- Theatrical release poster by Matthew Peak
- Directed by: Jack Sholder
- Written by: David Chaskin
- Based on: Characters by Wes Craven
- Produced by: Robert Shaye
- Starring: Mark Patton; Kim Myers; Robert Rusler; Clu Gulager; Hope Lange; Robert Englund;
- Cinematography: Jacques Haitkin; Christopher Tufty;
- Edited by: Bob Brady; Arline Garson;
- Music by: Christopher Young
- Production companies: New Line Cinema; Heron Communications; Smart Egg Pictures;
- Distributed by: New Line Cinema
- Release date: November 1, 1985;
- Running time: 87 minutes
- Country: United States
- Language: English
- Budget: $3 million
- Box office: $30 million

= A Nightmare on Elm Street 2: Freddy's Revenge =

1985 film by Jack Sholder

A Nightmare on Elm Street 2: Freddy's Revenge (Note: Stylized on-screen as A Nightmare on Elm Street Part 2: Freddy's Revenge) is a 1985 American supernatural slasher film directed by Jack Sholder and written by David Chaskin. It stars Mark Patton, Kim Myers, Robert Englund as Freddy Krueger, and Robert Rusler. It is a sequel to A Nightmare on Elm Street (1984) and the second installment in the A Nightmare on Elm Street franchise. The film follows Jesse Walsh, a teenager who begins having recurring nightmares about Freddy Krueger after moving into the former home of Nancy Thompson from the first film.

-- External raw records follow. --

(** The body of the shrinking loop. *)
Definition drop_slot (b : Book) (i : nat) : Book :=
  match slots b !! i with
  | Some s =>
      let b := match key s with
               | Some k => set_by_key (delete k (by_key b)) b
               | None => b
               end in
      erase_lru i b
  | None => b
  end.

Definition resize (cap : Z) (b : Book) : outcome Book :=
  _ ← prepare_resize cap b;
  let previous := length (slots b) in
  let cap := Z.to_nat cap in
  let b :=
    if (cap <? previous)%nat then
      let b := foldl drop_slot b (seq cap (previous - cap)) in
      set_free (filter (fun i => ~ (cap <= i)%nat) (free b)) b
    else b in
  let b := set_slots (take cap (slots b) ++ replicate (cap - previous) empty_slot) b in
  Ok (set_free (free b ++ reverse (seq previous (cap - previous))) b).

(** [std::unique] on adjacent equal elements. *)
Fixpoint unique_adjacent (l : list Z) : list Z :=
  match l with
  | x :: ((y :: _) as r) => if x =? y then unique_adjacent r else x :: unique_adjacent r
  | _ => l
  end.

Definition set_low_priority_sources (sources : list Z) (b : Book) : Book :=
  {| slots := slots b; low_priority_sources := unique_adjacent (stable_sort Z.ltb sources);
     free := free b; lru := lru b; by_key := by_key b |}.

(** [std::binary_search]: the first element not below [x] is not above it. *)
Definition binary_search (l : list Z) (x : Z) : bool :=
  match list_find (fun y => (y <? x) = false) l with
  | Some (_, y) => negb (x <? y)
  | None => false
  end.

Definition slot_for (k : MoeCacheKey) (b : Book) : Z :=
  match by_key b !! k with Some i => Z.of_nat i | None => -1 end.

Definition key_for (slot : Z) (b : Book) : outcome (option MoeCacheKey) :=
  '(_, s) ← checked slot b; mret (key s).

Definition is_inflight (slot : Z) (b : Book) : outcome bool :=
  '(_, s) ← checked slot b; mret (inflight s).

Definition touch_listed (i : nat) (s : Slot) (b : Book) : Book :=
  if listed s then splice_back i b else append_lru i b.

Definition touch (slot : Z) (b : Book) : outcome Book :=
  '(i, s) ← checked slot b;
  match key s with
  | None => Throw (RuntimeError "cannot touch an empty MoE cache slot")
  | Some _ => Ok (touch_listed i s b)
  end.

Definition low_priority (b : Book) (i : nat) : bool :=
  match slots b !! i with
  | Some s =>
      negb (inflight s) &&
      match key s with
      | Some k => binary_search (low_priority_sources b) (source k)
      | None => false
      end
  | None => false
  end.

Definition idle (b : Book) (i : nat) : bool :=
  match slots b !! i with Some s => negb (inflight s) | None => false end.

(** The slot whose expert makes room. *)
Definition victim (b : Book) : option nat :=
  let low := if bool_decide (low_priority_sources b = []) then None
             else snd <$> list_find (fun i => low_priority b i = true) (lru b) in
  match low with
  | Some i => Some i
  | None => snd <$> list_find (fun i => idle b i = true) (lru b)
  end.

(** The end of [acquire] on a miss. *)
Definition install (i : nat) (k : MoeCacheKey) (replaced : option MoeCacheKey) (b : Book)
    : outcome MoeCacheSlotLease * Book :=
  match slots b !! i with
  | None => (Throw (OutOfRange "MoE cache slot is out of range"), b)
  | Some s =>
      let s := occupy k s in
      let b := append_lru i (set_by_key (<[k := i]> (by_key b)) (set_slot i s b)) in
      (Ok {| lease_slot := Z.of_nat i; lease_generation := generation s;
             lease_hit := false; lease_replaced := replaced |}, b)
  end.

Definition acquire (k : MoeCacheKey) (b : Book) : outcome MoeCacheSlotLease * Book :=
  match by_key b !! k with
  | Some i =>
      match slots b !! i with
      | None => (Throw (OutOfRange "MoE cache slot is out of range"), b)
      | Some s =>
          match touch (Z.of_nat i) b with
          | Throw e => (Throw e, b)
          | Ok b =>
              (Ok {| lease_slot := Z.of_nat i; lease_generation := generation s;
                     lease_hit := true; lease_replaced := None |}, b)
          end
      end
  | None =>
      match pop_back (free b) with
      | Some (rest, i) => install i k None (set_free rest b)
      | None =>
          match victim b with
          | None => (Throw (RuntimeError "all MoE cache slots are in-flight"), b)
          | Some i =>
              match slots b !! i with
              | None => (Throw (OutOfRange "MoE cache slot is out of range"), b)
              | Some s =>
                  let b := match key s with
                           | Some old => set_by_key (delete old (by_key b)) b
                           | None => b
                           end in
                  install i k (key s) (erase_lru i b)
              end
          end
      end
  end.

Definition mark_inflight (slot : Z) (b : Book) : outcome Book :=
  '(i, s) ← checked slot b;
  match key s with
  | None => Throw (RuntimeError "cannot mark an empty MoE cache slot in-flight")
  | Some _ => Ok (set_slot i (set_inflight true s) b)
  end.

Definition clear_inflight (slot : Z) (b : Book) : outcome Book :=
  '(i, s) ← checked slot b; mret (set_slot i (set_inflight false s) b).

Definition discard (k : MoeCacheKey) (slot gen : Z) (b : Book) : outcome (bool * Book) :=
  '(i, s) ← checked slot b;
  if bool_decide (key s = Some k) && (generation s =? gen) then
    let b := set_by_key (delete k (by_key b)) b in
    let b := set_slot i (set_inflight false (set_key None s)) b in
    let b := erase_lru i b in
    Ok (true, set_free (free b ++ [i]) b)
  else Ok (false, b).

Definition replace (slot : Z) (expected replacement : MoeCacheKey) (b : Book)
    : outcome (bool * Book) :=
  '(i, s) ← checked slot b;
  if negb (bool_decide (key s = Some expected)) || bool_decide (is_Some (by_key b !! replacement))
  then Ok (false, b)
  else
    let b := set_by_key (delete expected (<[replacement := i]> (by_key b))) b in
    Ok (true, splice_listed i (set_slot i (occupy replacement s) b)).

Definition prepare_replace (slot : Z) (expected replacement : MoeCacheKey) (b : Book)
    : outcome Replacement :=
  '(i, s) ← checked slot b;
  if negb (bool_decide (key s = Some expected)) || bool_decide (is_Some (by_key b !! replacement))
  then Throw (RuntimeError "MoE replacement no longer owns its slot")
  else Ok {| r_slot := slot; r_expected := expected; r_replacement := replacement;
             r_generation := generation s; r_committed := false;
             r_incoming := Some (replacement, i); r_original := None |}.

Definition replacement_valid (r : Replacement) (b : Book) : outcome bool :=
  '(_, s) ← checked (r_slot r) b;
  Ok (negb (r_committed r) && bool_decide (key s = Some (r_expected r)) &&
      (generation s =? r_generation r) &&
      bool_decide (by_key b !! r_replacement r = None)).

(** [by_key_.extract(k)]. *)
Definition extract (k : MoeCacheKey) (m : gmap MoeCacheKey nat)
    : option (MoeCacheKey * nat) * gmap MoeCacheKey nat :=
  (pair k <$> m !! k, delete k m).

(** [by_key_.insert(std::move(node))]: an empty node, or one whose key is
    present, is handed back. *)
Definition insert_node (node : option (MoeCacheKey * nat)) (m : gmap MoeCacheKey nat)
    : bool * gmap MoeCacheKey nat :=
  match node with
  | Some (k, i) => if bool_decide (m !! k = None) then (true, <[k := i]> m) else (false, m)
  | None => (false, m)
  end.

Freddy's Revenge was released on November 1, 1985, and grossed $30 million at the domestic box office on a budget of $3 million. It received mixed reviews from critics upon release, with many comparing it unfavorably to its predecessor. However, it has enjoyed later success as a cult classic, with critics having reassessed the film's homoerotic themes and subject material. It was distributed by New Line Cinema. The film was followed by A Nightmare on Elm Street 3: Dream Warriors (1987).

==Plot==
Five years after Freddy Krueger's apparent defeat, (Note: As depicted in A Nightmare on Elm Street (1984)) the Walsh family has moved into Nancy Thompson's former home. Their teenage son, Jesse, has a nightmare about Freddy. Jesse and his friend Lisa Webber discover Nancy's diary in his room, detailing her nightmares, which are strikingly similar to his. Small fires occur around the house, culminating in the spontaneous combustion of the Walshes' pet birds.

Jesse has another nightmare where Krueger tells him to kill for him. The dreams grow more intense, and he unsuccessfully attempts different measures to keep himself awake. He eventually begins wandering the streets at night. One night, he is caught by his gym teacher, Coach Schneider, in a gay bar and is made to run laps at school as punishment. In the gym showers, Freddy emerges and kills Schneider. Afterward, Jesse is horrified to see the glove on his hand. He is escorted home by the police after being found wandering the streets naked. Lisa takes Jesse to the abandoned factory where Freddy worked, but they find nothing there.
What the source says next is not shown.